◆ TASK DIRECTIONS ◆
Every line below from the one containing "Lemma correlation_tail_empty (win" through the one containing "decomposition (ValueError from" must be transcribed exactly. Omit all lines outside that stretch.

[Opening EXERCISE DATA section]

(** X10: a direct registration by a practice lead followed by the
    unregistration of the same email, however it is capitalized, leaves
    both globals exactly as they were before. *)
Theorem register_then_unregister_restores
    (lead lead' : User) (C E E' now : string) (st : State) (capability : Capability) :
  can_administer st lead C = true ->
  can_administer st lead' C = true ->
  capabilities st !! C = Some capability ->
  is_consultant_registered capability E = false ->
  lower E' = lower E ->
  exists (msg msg' : string) (st1 : State),
    register_for_capability (mkRequest (Some lead)) C E now st = (Return msg, st1) /\
    unregister_from_capability (mkRequest (Some lead')) C E' st1 = (Return msg', st).
Proof.
  intros Hperm Hperm' Hcap Hreg Hlow.
  rewrite (lead_register_run lead C E now st capability Hperm Hcap Hreg).
  eexists _, _, _. split; [reflexivity|].
  set (st1 := mkState _ _).
  assert (Hcap1 : capabilities st1 !! C
                  = Some (with_consultants capability (consultants capability ++ [E])))
    by apply lookup_insert_eq.
  assert (Hperm1 : can_administer st1 lead' C = true).
  { rewrite <- Hperm'. eapply can_administer_roster; [exact Hcap|reflexivity]. }
  rewrite (unregister_run lead' C E' st1 _ Hperm1 Hcap1).
  rewrite <- (registered_lower _ E E') by congruence.
  rewrite is_consultant_registered_app. f_equal. subst st1.
  cbn [capabilities pending_registration_requests].
  change (consultants (with_consultants capability (consultants capability ++ [E])))
    with (consultants capability ++ [E]).
  rewrite (remove_appended_email _ E E' Hreg Hlow), insert_insert_eq.
  rewrite with_consultants_twice, with_consultants_same, (insert_id _ _ _ Hcap).
  apply state_eta.
Qed.
End CliTheorems.


Lemma parse_args_missing_file_option_witness :
  Cli._parse_args StubCli.py_eval () ["-o"; "out.lab"; "-rank"; "4"]
  = Cli.UnboundLocal.
Proof.
  apply parse_args_missing_file_option.
  - simpl. lia.
  - reflexivity.
  - intros k v Hkv. cbn in Hkv.
    apply elem_of_cons in Hkv as [[= -> ->]|Hkv];
      [split; [reflexivity | right; left; reflexivity]|].
    apply elem_of_cons in Hkv as [[= -> ->]|Hkv];
      [split; [reflexivity | right; right; intros fr _ _; by eexists]|].
    by apply elem_of_nil in Hkv.
  - left. intros k v Hkv. cbn in Hkv.
    apply elem_of_cons in Hkv as [[= -> ->]|Hkv]; [discriminate|].
    apply elem_of_cons in Hkv as [[= -> ->]|Hkv]; [discriminate|].
    by apply elem_of_nil in Hkv.
Defined.

(** Two [-i] pairs around an option whose value reads [args]. *)
Lemma parse_args_last_file_option_wins_witness :
  Cli._parse_args StubCli.py_eval_len ()
    ["-i"; "a"; "-o"; "b"; "-x"; "len(args)"; "-I"; "c"]
  = Cli.Parsed "c" "b" {["x" := "8"]} ∧
  (Cli.lower "-I" = "-i" →
   (∀ k' v' : string, (k', v') ∈ ([] : list (string * string)) →
                      Cli.lower k' ≠ "-i") → "c" = "c") ∧
  (Cli.lower "-I" = "-o" →
   (∀ k' v' : string, (k', v') ∈ ([] : list (string * string)) →
                      Cli.lower k' ≠ "-o") → "b" = "c").
Proof.
  split; [reflexivity|].
  apply (parse_args_last_file_option_wins StubCli.py_eval_len ()
           ["-i"; "a"; "-o"; "b"; "-x"; "len(args)"; "-I"; "c"]
           "c" "b" {["x" := "8"]}
           [("-i", "a"); ("-o", "b"); ("-x", "len(args)")] [] "-I" "c");
    reflexivity.
Defined.

(* --------------------------------------------------------------------- *)
(* The segmentation extractors: inputs they reject                        *)
(* --------------------------------------------------------------------- *)

Section ExtractorErrors.
Context {A : Type} {ops : FloatOps A}.
Variable reconstruct : Arr.Array2 A → A → list A → Arr.Array2 A.

Lemma mapM_cons_None {X Y : Type} (f : X → option Y) (x : X) (l : list X) :
  f x = None → mapM f (x :: l) = None.
Proof. intros Hx. cbn. by rewrite Hx. Qed.

(** [np.convolve(score, np.ones(m), 'same')] raises for [m <= 0]:
    [np.ones] of a negative size, or an empty kernel. *)
Lemma smoothing_None (score : list A) (m : Z) :
  m ≤ 0 →
  (kernel ← Extractor.ones m; Extractor.convolve_same score kernel) = None.
Proof.
  intros Hm. unfold Extractor.ones.
  destruct (Z.ltb_spec m 0); [done|].
  replace m with 0 by lia. cbn [mbind option_bind Z.to_nat replicate].
  by destruct score.
Qed.

(** [c[:0].max()] raises: the maximum of an empty array. *)
Lemma peak_correlation_zero (x y : list A) :
  Extractor.peak_correlation 0 x y = None.
Proof.
  unfold Extractor.peak_correlation.
  destruct (Extractor.correlate_full x y) as [c|]; [|done].
  cbn [mbind option_bind]. unfold Np.slice_bound.
  change (2 * 0 <? 0) with false. cbv iota.
  replace (Z.to_nat (Z.min (2 * 0) (Z.of_nat (length c)))) with 0%nat by lia.
  done.
Qed.

(** The correlation variant after its loop, on an empty list of score
    curves: [segfun.max()] of an empty array raises. *)
Lemma correlation_tail_empty (win m : Z) :
  (C ← Extractor.correlation_matrix win ([] : list (list A));
   top ← Arr.amax (concat ([] : list (list A)));
   let segfun := Extractor.divide_all [] top in
   labels ← Extractor.argmax_axis0 segfun;
   labels ← Merger.remove_short_segments labels m;
   Some (labels, segfun)) = None.
Proof. reflexivity. Qed.

(** X14. nmf_analysis_to_segmentation, smoothing width: with
    [min_segment_length <= 0] the correlation variant raises for every
    decomposition (ValueError from [np.ones] or [np.convolve], or from
    the maximum of an empty array when there is no pattern); no labels
    are returned. *)
Theorem nmf_analysis_to_segmentation_bad_smoothing_width
    (sq : Arr.Array2 A) (win : Z) (W : Arr.Array3 A) (Zv : list A)
    (H : list (list A)) (min_segment_length : Z) (use_Z : bool) :
  min_segment_length ≤ 0 →
  Extractor.nmf_analysis_to_segmentation reconstruct sq win W Zv H
    min_segment_length use_Z = None.
Proof.
  intros Hm. unfold Extractor.nmf_analysis_to_segmentation. cbv zeta.
  destruct (zip (seq 0 (Arr.dim1 W)) (zip (Extractor.effective_Z use_Z Zv) H))
    as [|x rest].
  - apply correlation_tail_empty.
  - rewrite mapM_cons_None; [done|]. by apply smoothing_None.
Qed.

(** X15. nmf_analysis_to_segmentation, zero window: with [win = 0] the slice
    [[:2*win]] of every correlation is empty and its maximum raises, so
    the correlation variant returns no labels, whatever the
    decomposition is. *)
Theorem nmf_analysis_to_segmentation_zero_window
    (sq : Arr.Array2 A) (W : Arr.Array3 A) (Zv : list A)
    (H : list (list A)) (min_segment_length : Z) (use_Z : bool) :
  Extractor.nmf_analysis_to_segmentation reconstruct sq 0 W Zv H
    min_segment_length use_Z = None.
Proof.
  unfold Extractor.nmf_analysis_to_segmentation. cbv zeta.
  destruct (mapM _ _) as [[|x segfun]|]; [| |done]; cbn [mbind option_bind].
  - apply correlation_tail_empty.
  - unfold Extractor.correlation_matrix.
    rewrite mapM_cons_None; [done|].
    apply mapM_cons_None, peak_correlation_zero.
Qed.

(** X16. Both extractors, empty decomposition: with no pattern ([len(Z) = 0])
    the correlation variant raises at [segfun.max()] and the Viterbi
    variant at [loglikelihood[0]]; neither returns labels. *)
Theorem extractors_empty_decomposition
    (sq : Arr.Array2 A) (win : Z) (W : Arr.Array3 A) (H : list (list A))
    (selfloopprob : A) (min_segment_length : Z) (use_Z : bool) :
  Extractor.nmf_analysis_to_segmentation reconstruct sq win W [] H
    min_segment_length use_Z = None ∧
  Extractor.nmf_analysis_to_segmentation_using_viterbi_path reconstruct
    sq win W [] H selfloopprob use_Z min_segment_length = None.
Proof.
  split.
  - unfold Extractor.nmf_analysis_to_segmentation. cbv zeta.
    assert (Extractor.effective_Z use_Z ([] : list A) = []) as ->
      by by destruct use_Z.
    assert (zip (seq 0 (Arr.dim1 W)) (zip ([] : list A) H) = []) as ->
      by by destruct (seq 0 (Arr.dim1 W)).
    apply correlation_tail_empty.
  - unfold Extractor.nmf_analysis_to_segmentation_using_viterbi_path. cbv zeta.
    assert (Extractor.effective_Z use_Z ([] : list A) = []) as ->
      by by destruct use_Z.
    reflexivity.
Qed.

(** The Viterbi variant, no frames: when the activations have no column
    ([H.shape[1] = 0]) there is no last lattice column to start the
    traceback from, and no labels are returned. *)
Lemma viterbi_no_frames
    (sq : Arr.Array2 A) (win : Z) (W : Arr.Array3 A) (Zv : list A)
    (H : list (list A)) (selfloopprob : A) (use_Z : bool)
    (min_segment_length : Z) :
  length (default [] (head H)) = 0%nat →
  Extractor.nmf_analysis_to_segmentation_using_viterbi_path reconstruct
    sq win W Zv H selfloopprob use_Z min_segment_length = None.
Proof.
  intros HT.
  unfold Extractor.nmf_analysis_to_segmentation_using_viterbi_path. cbv zeta.
  rewrite HT.
  destruct (mapM _ _) as [lik|]; [|done]. cbn [mbind option_bind].
  destruct (Extractor.log_all lik !! 0%nat) as [row0|]; [|done].
  cbn [mbind option_bind]. reflexivity.
Qed.

End ExtractorErrors.

(* --------------------------------------------------------------------- *)
(* From the extractors to the text (the tail of segment_song, lines       *)
(* 260-265, followed by segment_wavfile, lines 501-504)                   *)
(* --------------------------------------------------------------------- *)

Section SerializerTotal.
Context {time : Type}.
Variable fmt4 : time → string.
Variable truthy : time → bool.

[Closing EXERCISE DATA section]

◆ ANSWER SPACE ◆
Lemma correlation_tail_empty (win m : Z) :
  (C ← Extractor.correlation_matrix win ([] : list (list A));
   top ← Arr.amax (concat ([] : list (list A)));
   let segfun := Extractor.divide_all [] top in
   labels ← Extractor.argmax_axis0 segfun;
   labels ← Merger.remove_short_segments labels m;
   Some (labels, segfun)) = None.
Proof. reflexivity. Qed.

(** X14. nmf_analysis_to_segmentation, smoothing width: with
    [min_segment_length <= 0] the correlation variant raises for every
    decomposition (ValueError from [np.ones] or [np.convolve], or from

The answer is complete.